Lemma alpha_channel_added_and_kept_witness :
  has_alpha_channel (Image_mode photo) = false /\
  exists evs,
    (draw_circles_on_image_v2 photo_text [(2, 2)] 1 red black 1 []).1
    = [] ++ [Called (call_b64decode photo_text) None;
             Called (call_Image_open photo_file) None;
             Called (call_convert photo "RGBA")
                    (raised (Image_convert photo "RGBA"))] ++ evs /\
    Forall (fun ev => is_convert ev = false) evs /\
    match (draw_circles_on_image_v2 photo_text [(2, 2)] 1 red black 1 []).2 with
    | Return out =>
        exists pre annotated png image_out,
          evs = pre ++ [Called (call_save annotated "PNG") None;
                        Called (call_b64encode png) None] /\
          out = b64encode png /\
          decode_image out = Return image_out /\
          Image_mode image_out = "RGBA" /\
          has_alpha_channel (Image_mode image_out) = true /\
          same_picture image_out annotated
    | Raise _ => True
    end.
Proof.
  split; [reflexivity|].
  apply (alpha_channel_added_and_kept photo_text [(2, 2)] 1 red black 1 []
           photo_file photo);
    reflexivity.
Defined.

(** A grey image with an alpha band is converted all the same. *)
Lemma converted_unless_RGBA_witness :
  has_alpha_channel (Image_mode grey) = true /\
  Image_mode grey <> "RGBA" /\
  exists pre evs,
    (draw_circles_on_image_v2 grey_text [(0, 0)] 1 None black 1 []).1
    = [] ++ [Called (call_b64decode grey_text) None;
             Called (call_Image_open grey_file) None] ++ pre ++ evs /\
    (Image_mode grey = "RGBA" -> pre = []) /\
    (Image_mode grey <> "RGBA" ->
     pre = [Called (call_convert grey "RGBA")
                   (raised (Image_convert grey "RGBA"))]) /\
    Forall (fun ev => is_convert ev = false) evs /\
    Forall (fun ev => forall im, drawn_or_encoded ev = Some im ->
                                 Image_mode im = "RGBA") evs.
Proof.
  split; [reflexivity|]. split; [discriminate|].
  apply (converted_unless_RGBA grey_text [(0, 0)] 1 None black 1 []
           grey_file grey);
    reflexivity.
Defined.

(** Repeated and out-of-image coordinates are drawn as they come. *)
Example ellipse_calls_of_repeated_coordinates :
  ellipse_calls
    (draw_circles_on_image_v2 photo_text [(2, 2); (2, 2); (-40, 900)] 3
       None black 1 []).1
  = [(((-1, -1), (5, 5)), None, black, 1);
     (((-1, -1), (5, 5)), None, black, 1);
     (((-43, 897), (-37, 903)), None, black, 1)].
Proof. reflexivity. Qed.

(** The call of the demonstration block, on the sample photo. *)
Example ellipse_calls_of_the_demonstration :
  ellipse_calls
    (draw_circles_on_image_v2 photo_text [(100, 100); (300, 200)] 50
       (Some (ColorRGBA 0 255 0 128)) black 5 []).1
  = [(((50, 50), (150, 150)), Some (ColorRGBA 0 255 0 128), black, 5);
     (((250, 150), (350, 250)), Some (ColorRGBA 0 255 0 128), black, 5)].
Proof. reflexivity. Qed.

(** A call with no optional argument draws red discs of radius 15. *)
Example ellipse_calls_with_defaults :
  ellipse_calls
    (call_draw_circles_on_image_v2 photo_text [(2, 2)] no_keywords []).1
  = [(((-13, -13), (17, 17)), Some (ColorStr "red"), ColorStr "red", 1)].
Proof. reflexivity. Qed.

(** A colour the library does not know: the first [ellipse] call raises,
    and the call ends there. *)
Example unknown_colour_raises :
  draw_circles_on_image_v2 photo_text [(2, 2); (3, 3)] 1
    (Some (ColorStr "rde")) black 1 []
  = ([Called (call_b64decode photo_text) None;
      Called (call_Image_open photo_file) None;
      Called (call_convert photo "RGBA") None;
      Called (call_Draw photo_rgba) None;
      Called (call_ellipse photo_rgba ((1, 1), (3, 3))
                (Some (ColorStr "rde")) black 1)
             (Some (mkException "ValueError" "unknown color specifier"));
      Printed (error_message
                 (mkException "ValueError" "unknown color specifier"))],
     Raise (mkException "ValueError" "unknown color specifier")).
Proof. reflexivity. Qed.

End samples.

(** * More about the function *)

(** ** The order and the arguments of the calls *)

Section pipeline.
Context {lib : Imports} {console : Stdout}.

(** The place of an event in the body of the function, by source line:
    the two decoding calls, the conversion, the drawing context, the loop,
    the two encoding calls, and the [print] of the handler. *)
Definition stage (ev : event) : nat :=
  match ev with
  | Called (call_b64decode _) _ => 0
  | Called (call_Image_open _) _ => 1
  | Called (call_convert _ _) _ => 2
  | Called (call_Draw _) _ => 3
  | Called (call_ellipse _ _ _ _ _) _ => 4
  | Called (call_save _ _) _ => 5
  | Called (call_b64encode _) _ => 6
  | Printed _ => 7
  end.

(** [a] may come before [b]: it is at an earlier place, or both are
    [ellipse] calls of the loop. *)
Definition before (a b : event) : Prop :=
  (stage a < stage b)%nat \/ (stage a = 4%nat /\ stage b = 4%nat).

(** The arguments that the body fixes: a conversion is to RGBA and of an
    image that is not RGBA, and a save is as PNG. *)
Definition fixed_arguments (ev : event) : Prop :=
  match ev with
  | Called (call_convert image mode) _ =>
      mode = "RGBA" /\ Image_mode image <> "RGBA"
  | Called (call_save _ format) _ => format = "PNG"
  | _ => True
  end.

Definition is_save (ev : event) : bool :=
  match ev with
  | Called (call_save _ _) _ => true
  | _ => false
  end.

Lemma loop_events_stage cs radius fill outline width : forall draw,
  Forall (fun ev => stage ev = 4%nat)
         (loop_events draw cs radius fill outline width).
Proof.
  induction cs as [|c cs IH]; intros draw; cbn [loop_events].
  - constructor.
  - constructor; [done|].
    destruct (circle_at draw c radius fill outline width); [apply IH|constructor].
Qed.

Lemma same_stage_sorted evs :
  Forall (fun ev => stage ev = 4%nat) evs -> StronglySorted before evs.
Proof.
  induction 1 as [|ev evs Hev Hevs IH]; constructor; [done|].
  eapply Forall_impl; [exact Hevs|]. intros ev' Hev'. by right.
Qed.

Lemma normalize_events_cases image :
  normalize_events image = [] \/
  (Image_mode image <> "RGBA" /\
   normalize_events image
   = [Called (call_convert image "RGBA") (raised (Image_convert image "RGBA"))]).
Proof.
  unfold normalize_events.
  destruct (String.eqb (Image_mode image) "RGBA") eqn:Hmode; cbn.
  - by left.
  - right. split; [|done]. by apply String.eqb_neq.
Qed.

(** Events at places below the loop, then the loop, then events at places
    above it. *)
Lemma sorted_around_loop pre loop post :
  StronglySorted before pre ->
  Forall (fun ev => (stage ev < 4)%nat) pre ->
  Forall (fun ev => stage ev = 4%nat) loop ->
  StronglySorted before post ->
  Forall (fun ev => (4 < stage ev)%nat) post ->
  StronglySorted before (pre ++ loop ++ post).
Proof.
  intros Hpre Hlow Hloop Hpost Hhigh.
  apply StronglySorted_app. split; [|split; [done|]].
  - intros a b Ha [Hb|Hb]%elem_of_app.
    + rewrite Forall_forall in Hlow, Hloop.
      left. rewrite (Hloop b Hb). by apply Hlow.
    + rewrite Forall_forall in Hlow, Hhigh.
      left. specialize (Hlow a Ha). specialize (Hhigh b Hb). lia.
  - apply StronglySorted_app. split; [|split; [by apply same_stage_sorted|done]].
    intros a b Ha Hb. rewrite Forall_forall in Hloop, Hhigh.
    left. rewrite (Hloop a Ha). by apply Hhigh.
Qed.

Ltac sorted_explicit :=
  repeat first
    [ apply SSorted_nil
    | apply SSorted_cons
    | apply Forall_nil_2
    | apply Forall_cons_2 ];
  try (left; cbn; lia); try (cbn; lia).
------------------------------------------------
Exercise prompt - Note every line above where the string "exists" shows up, and copy those lines.

Task result -
  exists evs,
        exists pre annotated png image_out,
  exists pre evs,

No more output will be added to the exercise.